How dental anxiety affects your oral health?

Routine dental checkups are essential for keeping healthy teeth and gums. However, dental anxiety, or fear about dental appointments, prevents some people from seeing the dentist. One in every three people experiences anxiety about dentist appointments. Therefore, it is important to know how dental anxiety affects your oral health and the solutions to overcome it. You can also consult your dentist about dental anxiety treatments.

What is dental anxiety?

Dental anxiety occurs when you are uneasy or concerned about an upcoming dental visit. Dental anxiety gets triggered by things like needles, drills, or the dental environment in general. However, if the notion of a dental cleaning or operation causes you anxiety, this might indicate dental phobia. Moreover, people with a dental phobia will do anything to avoid going to the dentist, possibly only going if they are in excruciating pain.

Symptoms of dental anxiety

Signs of dental anxiety include:

  • Difficulty in sleeping the night before a dental visit.
  • Nervousness worsens in the dentist’s waiting area.
  • Arriving at the dentist’s office but was denied entry.
  • Crying or feeling physically nauseous at the notion of going to the dentist.
  • Low blood pressure
  • Extreme sweating
  • Panic attacks

Causes of dental anxiety

A painful previous experience: Dental phobia is common among children. It can result from an earlier bad or painful dental experience or stories from others of bad dental experiences. However, with the significant breakthroughs in dentistry achieved over the years, most dental operations now involve far less discomfort, if any.

Fear of needles: Many people are terrified of needles in dental operations. Similarly, others are concerned that the anesthetic will not work on them or will not kick in before the surgery begins.

Loss of control: Many individuals feel uneasy about the dentist or hygienist operating so close to their face. Others may feel self-conscious or out of control when sitting in a dentist’s chair with their mouth open, unable to see what’s happening.

How dental anxiety affects your oral health?
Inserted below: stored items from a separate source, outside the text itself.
(** On DynamoDB, RENAME onto an existing key of another kind
    never succeeds, with nobody else writing: the save's precondition is the
    token of the destination, whose kind differs from the entry's, and that is
    answered [Contention] at once.  Nothing a client can see changes.  On the
    reference backend - and on S3 - the destination is replaced. *)
Theorem dyn_rename_other_kind from to e e2 s w :
  same_rows s w -> from <> to -> storable e ->
  live w from = Some e -> live w to = Some e2 -> ValueKind_of (value e2) <> ValueKind_of (value e) ->
  fst (run (rename from to) w) = Ok tt /\
  exists s', run_dyn (interp dyn_backend (rename from to)) s = (Err Contention, s') /\
    same_rows s' (gc to (gc from w)).
Proof.
  intros Hs Hne Hst Hfrom Hto Hkind. split; [by rewrite run_rename, Hfrom, decide_False|].
  unfold rename. rewrite run_dyn_interp_bind. destruct (run_dyn_read s w from Hs) as (s1 & Hs1 & ->). rewrite Hfrom.
  rewrite str_eqb_spec, bool_decide_false by done. rewrite run_dyn_interp_bind, run_dyn_interp_trigger. cbn [dyn_backend].
  destruct (dyn_load_spec s1 _ to Hs1) as (s2 & Hs2 & ->). exists s2. split; [|done].
  pose proof (gc_live_lookup to (gc from w)) as Hl. rewrite live_gc_any, Hto in Hl.
  destruct (store (gc to (gc from w)) !! to) as [[e3 v]|] eqn:E; [|done]. injection Hl as ->.
  destruct (loaded_ready s2 _ to e2 v Hs2 E) as (ver & -> & _). cbn [option_map].
  rewrite run_dyn_interp_bind, run_dyn_interp_trigger. cbn [dyn_backend]. by rewrite dyn_save_other_kind.
Qed.
End refinement.

(** ** Version tokens

    A version is the hexadecimal of the time-seeded xorshift.  Both are
    injective, so only two writes in the same nanosecond can share a version. *)

Lemma bits_ext_64 x y :
  0 <= x < 2 ^ 64 -> 0 <= y < 2 ^ 64 -> (forall i, 0 <= i < 64 -> Z.testbit x i = Z.testbit y i) -> x = y.
Proof.
  intros Hx Hy H. apply Z.bits_inj'. intros i Hi. destruct (decide (i < 64)); [auto|].
  rewrite <- (Z.mod_small x (2 ^ 64)), <- (Z.mod_small y (2 ^ 64)) by lia. by rewrite !Z.mod_pow2_bits_high by lia.
Qed.

Lemma xor_shl_inj a x y :
  0 < a -> 0 <= x < 2 ^ 64 -> 0 <= y < 2 ^ 64 ->
  Z.lxor x (wrap_u64 (Z.shiftl x a)) = Z.lxor y (wrap_u64 (Z.shiftl y a)) -> x = y.
Proof.
  intros Ha Hx Hy E. apply bits_ext_64; [done|done|]. intros i Hi.
  assert (G : forall n i, 0 <= i < 64 -> (Z.to_nat i < n)%nat -> Z.testbit x i = Z.testbit y i); [|by eapply (G (S (Z.to_nat i))); lia].
  clear i Hi. induction n as [|n IH]; intros i Hi Hn; [lia|].
  apply (f_equal (fun z => Z.testbit z i)) in E. rewrite !Z.lxor_spec in E. unfold wrap_u64, wrap_u in E.
  rewrite !Z.mod_pow2_bits_low, !Z.shiftl_spec in E by lia.
  destruct (decide (i < a)).
  - by rewrite !(Z.testbit_neg_r _ (i - a)), !xorb_false_r in E by lia.
  - rewrite (IH (i - a)) in E by lia. by destruct (Z.testbit x i), (Z.testbit y i), (Z.testbit y (i - a)).
Qed.

Lemma xor_shr_inj a x y :
  0 < a -> 0 <= x < 2 ^ 64 -> 0 <= y < 2 ^ 64 -> Z.lxor x (Z.shiftr x a) = Z.lxor y (Z.shiftr y a) -> x = y.
Proof.
  intros Ha Hx Hy E. apply bits_ext_64; [done|done|]. intros i Hi.
  assert (G : forall n i, 0 <= i -> (64 - Z.to_nat i < n)%nat -> Z.testbit x i = Z.testbit y i); [|by eapply (G 65%nat); lia].
  clear i Hi. induction n as [|n IH]; intros i Hi Hn; [lia|].
  destruct (decide (64 <= i)) as [Hge|Hlt].
  { rewrite <- (Z.mod_small x (2 ^ 64)), <- (Z.mod_small y (2 ^ 64)) by lia. by rewrite !Z.mod_pow2_bits_high by lia. }
  apply (f_equal (fun z => Z.testbit z i)) in E. rewrite !Z.lxor_spec, !Z.shiftr_spec in E by lia.
  rewrite (IH (i + a)) in E by lia. by destruct (Z.testbit x i), (Z.testbit y i), (Z.testbit y (i + a)).
Qed.

Lemma lxor_range x y : 0 <= x < 2 ^ 64 -> 0 <= y < 2 ^ 64 -> 0 <= Z.lxor x y < 2 ^ 64.
Proof.
  intros Hx Hy. assert (0 <= Z.lxor x y) by (apply Z.lxor_nonneg; lia). split; [done|].
  rewrite <- (Z.mod_small (Z.lxor x y) (2 ^ Z.max 64 (Z.log2 (Z.lxor x y) + 1))).
  - apply Z.le_lt_trans with (Z.lxor x y mod 2 ^ 64); [|apply Z.mod_pos_bound; lia].
    apply Z.eq_le_incl. apply Z.bits_inj'. intros i Hi. destruct (decide (i < 64)).
    + by rewrite !Z.mod_pow2_bits_low by lia.
    + rewrite (Z.mod_pow2_bits_high _ 64) by lia.
      destruct (decide (i < Z.max 64 (Z.log2 (Z.lxor x y) + 1))); [|by rewrite Z.mod_pow2_bits_high by lia].
      rewrite Z.mod_pow2_bits_low, Z.lxor_spec by lia.
      rewrite <- (Z.mod_small x (2 ^ 64)), <- (Z.mod_small y (2 ^ 64)) by lia. by rewrite !Z.mod_pow2_bits_high by lia.
  - split; [done|]. destruct (decide (Z.lxor x y = 0)) as [->|]; [apply Z.pow_pos_nonneg; lia|].
    pose proof (Z.log2_spec (Z.lxor x y) ltac:(lia)).
    apply Z.lt_le_trans with (2 ^ Z.succ (Z.log2 (Z.lxor x y))); [lia|]. apply Z.pow_le_mono_r; lia.
Qed.

Lemma shiftr_range x a : 0 <= a -> 0 <= x < 2 ^ 64 -> 0 <= Z.shiftr x a < 2 ^ 64.
Proof.
  intros Ha Hx. rewrite Z.shiftr_div_pow2 by lia. pose proof (Z.pow_pos_nonneg 2 a ltac:(lia) Ha).
  split; [by apply Z.div_pos; lia|]. apply Z.le_lt_trans with x; [|lia]. apply Z.div_le_upper_bound; nia.
Qed.

Lemma wrap_u64_range x : 0 <= wrap_u64 x < 2 ^ 64.
Proof. apply wrap_u_range. lia. Qed.

Lemma xorshift_spec x : 0 <= x < 2 ^ 64 -> 0 <= xorshift x < 2 ^ 64.
Proof. intros Hx. unfold xorshift. cbv zeta. auto 10 using lxor_range, shiftr_range, wrap_u64_range with lia. Qed.

Lemma xorshift_inj x y : 0 <= x < 2 ^ 64 -> 0 <= y < 2 ^ 64 -> xorshift x = xorshift y -> x = y.
Proof.
  intros Hx Hy E. unfold xorshift in E. cbv zeta in E.
  apply xor_shl_inj in E; [|lia|auto 10 using lxor_range, shiftr_range, wrap_u64_range with lia..].
  apply xor_shr_inj in E; [|lia|auto 10 using lxor_range, wrap_u64_range with lia..].
  by apply xor_shl_inj in E; [|lia|..].
Qed.

Lemma hex_digit_inj a b : 0 <= a < 16 -> 0 <= b < 16 -> hex_digit a = hex_digit b -> a = b.
Proof.
  intros Ha Hb E.
  assert (T : forallb (fun i => forallb (fun j => bool_decide (hex_digit (Z.of_nat i) = hex_digit (Z.of_nat j) -> i = j))
                (List.seq 0 16)) (List.seq 0 16) = true) by by vm_compute.
  rewrite forallb_forall in T. specialize (T (Z.to_nat a)). rewrite in_seq in T. specialize (T ltac:(lia)).
  rewrite forallb_forall in T. specialize (T (Z.to_nat b)). rewrite in_seq in T. specialize (T ltac:(lia)).
  apply bool_decide_eq_true in T. rewrite !Z2Nat.id in T by lia. apply T in E. lia.
Qed.

Lemma nth_map_seq {B} (f : nat -> B) n k d : (k < n)%nat -> nth k (map f (List.seq 0 n)) d = f k.
Proof.
  intros Hk. rewrite (nth_indep _ d (f 0%nat)) by (by rewrite length_map, length_seq).
  by rewrite map_nth, seq_nth.
Qed.

Lemma hex16_inj x y : 0 <= x < 2 ^ 64 -> 0 <= y < 2 ^ 64 -> hex16 x = hex16 y -> x = y.
Proof.
  intros Hx Hy E. apply bits_ext_64; [done|done|]. intros i Hi.
  assert (Hn : forall k, (k < 16)%nat -> Z.land (Z.shiftr x (60 - 4 * Z.of_nat k)) 15 = Z.land (Z.shiftr y (60 - 4 * Z.of_nat k)) 15).
  { intros k Hk. change 15 with (Z.ones 4). rewrite !Z.land_ones by lia. apply hex_digit_inj; try (apply Z.mod_pos_bound; lia).
    apply (f_equal (fun l => nth k l x00)) in E. unfold hex16 in E. rewrite !nth_map_seq in E by done.
    rewrite <- !(Z.land_ones _ 4) by lia. exact E. }
  specialize (Hn (Z.to_nat (15 - i / 4)) ltac:(pose proof (Z.div_lt_upper_bound i 4 16); pose proof (Z.div_pos i 4); lia)).
  apply (f_equal (fun z => Z.testbit z (i mod 4))) in Hn. rewrite !Z.land_spec in Hn.
  pose proof (Z.mod_pos_bound i 4 ltac:(lia)). pose proof (Z.div_mod i 4 ltac:(lia)). pose proof (Z.div_pos i 4 ltac:(lia) ltac:(lia)).
  assert (i / 4 < 16) by (apply Z.div_lt_upper_bound; lia).
  rewrite !Z.shiftr_spec in Hn by lia. change 15 with (Z.ones 4) in Hn at 2 4. rewrite Z.ones_spec_low in Hn by lia.
  rewrite !andb_true_r in Hn. replace (i mod 4 + (60 - 4 * Z.of_nat (Z.to_nat (15 - i / 4)))) with i in Hn by lia. done.
Qed.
A dentist may discover cavities and other oral health issues early during frequent dental checkups. Missing dental appointments can result in bleeding gums, loose teeth, and foul breath. Moreover, a lack of professional cleanings increases the risk of gum disease and other problems.

Dental anxiety treatments

People of all ages might suffer from dental anxiety. Here are some coping methods to help you overcome your worries and get back into the dental chair.

  • Talk to your dentist: Don’t be afraid to express your worries about treatment to your dentist. Your dentist will take steps to make the process go more smoothly. Most importantly, they can walk you through each process from beginning to end so you know what to anticipate.
  • Anxiety-relieving medication: Some dentists may give a short-acting anti-anxiety drug to reduce anxiety before an appointment. However, your dentist will tell you to take the pill at least one hour before your appointment.
  • Oral sedation: oral sedation is a treatment option for moderate to severe anxiety. Because this is not general anesthesia, you will not be unconscious during the procedure. Furthermore, you’ll be aware and responsive, yet in a very calm condition.
  • Breathing exercises: Deep breathing exercises might help you relax your thoughts and feel calmer. Furthermore, these activities might help you relax during your dental treatments.

Final note

Dental anxiety affects both children and adults, but it is manageable if you have frequent checkups. Nevertheless, speaking with your dentist about various strategies can help you feel more at ease. Furthermore, watching TV or having a friend may help you relax and get through sessions with less stress.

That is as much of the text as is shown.